Drawing from the depths of a profound personal trauma, author Patrick Charnley has crafted an astonishing and moving debut novel. 'This, My Second Life' tells the story of a young man's fragile recovery in a remote Cornish village, a narrative illuminated by the author's own brush with mortality.
A Life Shattered and Rebuilt
The novel's protagonist, twenty-year-old Jago Trevarno, retreats to Cornwall after a cardiac arrest leaves him clinically dead for forty minutes. With his mother dead from cancer and his father absent, Jago seeks shelter with his reclusive, off-grid uncle, Jacob. His previous life in the city, described as a "runaway train" from grief, has evaporated. Now, with brain injuries causing "reduced processing power," Jago must live with deliberate slowness, his days defined by the raw labour of subsistence farming high on the Atlantic coast.
This existence of extreme simplicity, governed by weather, animals, and daylight, forms a protective cocoon. Jago, wary of intense emotion for fear of damaging his healing synapses, finds a quiet companion in his taciturn uncle. Yet, as his health gradually improves, a pressing question emerges: can he remain in this suspended state, hiding from his past and the wider world indefinitely?
The Outside World Intrudes
Isolation, however, is never absolute. The outside world soon presses in on Jago's fragile peace. On one side is the benign force of Granny Carne, a fiercely independent local seer and keeper of secrets. More destabilising is the return of Sophie, Jago's first love, whom he abandoned in the turmoil following his mother's death. Her reappearance stirs a raft of painful feelings that threaten his hard-won emotional stability.
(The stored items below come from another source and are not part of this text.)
(** While the used set holds fewer than ten colours, a palette colour is free. *)
Lemma palette_free (used : UsedColors) :
  (size used < 10)%nat -> exists p, p ∈ accentPalette /\ Some p ∉ used.
Proof.
  intros Hsize.
  destruct (decide (Forall (fun p => Some p ∈ used) accentPalette)) as [Hall|Hsome].
  - exfalso.
    assert (Hsub : (list_to_set (Some <$> accentPalette) : UsedColors) ⊆ used).
    { intros x Hx. apply elem_of_list_to_set, list_elem_of_fmap in Hx as (p & -> & Hp).
      rewrite Forall_forall in Hall. now apply Hall. }
    apply subseteq_size in Hsub.
    rewrite size_list_to_set in Hsub
      by (apply NoDup_fmap; [intros ? ? [= ->]; reflexivity|apply accentPalette_NoDup]).
    rewrite length_fmap in Hsub. change (List.length accentPalette) with 10%nat in Hsub. lia.
  - apply not_Forall_Exists in Hsome; [|intros p; apply _].
    apply Exists_exists in Hsome as (p & Hp & Hfree). eauto.
Qed.

(** Posts without explicit colours, rendered onto a set with room for all of
    them, get colours that are new to the set and different from each other. *)
Lemma renderAccents_fresh (posts : list BlogFrontmatterMeta) (used : UsedColors) :
  Forall (fun p => truthy (accentColor p) = false) posts ->
  (size used + List.length posts <= 10)%nat ->
  NoDup (renderAccents posts used).1
  /\ Forall (fun a => a ∉ used) (renderAccents posts used).1.
Proof.
  revert used. induction posts as [|p posts IH]; intros used Hall Hroom.
  - split; constructor.
  - apply Forall_cons_iff in Hall as [Hp Hall]. cbn [List.length] in Hroom.
    destruct (palette_free used ltac:(lia)) as (free & Hfree & Hunused).
    pose proof (pickAccentColor_fresh p used free Hp Hfree Hunused) as Hnew.
    destruct (pickAccentColor_probing p used Hp) as (_ & c & _ & _ & _ & _ & _ & _ & Hpick).
    cbn [renderAccents]. rewrite Hpick in Hnew |- *. cbn [fst] in Hnew.
    assert (Hsize : size ({[ Some c ]} ∪ used : UsedColors) = S (size used)).
    { rewrite size_union by (apply disjoint_singleton_l; exact Hnew).
      now rewrite size_singleton. }
    destruct (IH ({[ Some c ]} ∪ used) Hall ltac:(lia)) as [Hnodup Hfresh].
    destruct (renderAccents posts ({[ Some c ]} ∪ used)) as [cs used'].
    cbn [fst] in *. rewrite Forall_forall in Hfresh. split.
    + apply NoDup_cons. split; [|exact Hnodup].
      intros Hin. apply (Hfresh _ Hin). apply elem_of_union_l. now apply elem_of_singleton.
    + apply Forall_cons. split; [exact Hnew|].
      apply Forall_forall. intros a Ha Hused. apply (Hfresh _ Ha).
      now apply elem_of_union_r.
Qed.

(** X9. Up to ten posts without explicit colours, rendered from an empty
    used set, all get different palette colours, whatever their titles. *)
Theorem renderAccents_distinct :
  forall posts : list BlogFrontmatterMeta,
    Forall (fun p => truthy (accentColor p) = false) posts ->
    (List.length posts <= 10)%nat ->
    NoDup (renderAccents posts ∅).1
    /\ List.length (renderAccents posts ∅).1 = List.length posts
    /\ Forall (fun a => exists c, a = Some c /\ c ∈ accentPalette) (renderAccents posts ∅).1.
Proof.
  intros posts Hall Hlen.
  destruct (renderAccents_fresh posts ∅ Hall) as [Hnodup _].
  { rewrite size_empty. lia. }
  destruct (renderAccents_palette posts ∅ Hall) as [Hlength Hpal].
  auto.
Qed.

(** Ten posts of one title use up the whole palette. *)
Lemma renderAccents_distinct_witness :
  NoDup (renderAccents (repeat (untitled "a") 10) ∅).1
  /\ List.length (renderAccents (repeat (untitled "a") 10) ∅).1 = 10%nat.
Proof.
  destruct (renderAccents_distinct (repeat (untitled "a") 10)) as (Hnodup & Hlen & _).
  - repeat (apply List.Forall_cons; [reflexivity|]). apply List.Forall_nil.
  - simpl. lia.
  - split; [exact Hnodup|exact Hlen].
Defined.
The most direct threat comes from Bill Sligo, a notorious neighbour whose land borders Jacob's. Sligo covets a field containing an old mineshaft, and his determination to acquire it suggests he will stop at nothing. Faced with this aggression, Jago is forced to choose between continued retreat or finally engaging with a conflict that could destroy his second chance at life.
A Prose Poem of Convalescence
Charnley, the son of the late acclaimed writer Helen Dunmore, prefaces the book with a note on his own experiences of cardiac arrest and brain injury. While drawing from personal loss, the novel transcends mere trauma narrative. The prose is spare, beautiful, and finely wrought. It captures the hypnotic rhythm of a life reduced to essentials: the smell of a library, the shifting colours of the sea, the savour of plain food.
Jago's distinctive narrative voice is a true creation—clear, convincing, and constantly reaching for light. The writing luminously conveys his delight in a world made new, yet remains electric with the fear that it could be snatched away at any moment. It is a piercing study of meticulous recovery, where the building blocks of a self are patiently gathered and reassembled.
'This, My Second Life' by Patrick Charnley is published by Hutchinson Heinemann priced at £16.99. It stands as a remarkable and poetic exploration of survival, memory, and the slow, brave work of coming back to life.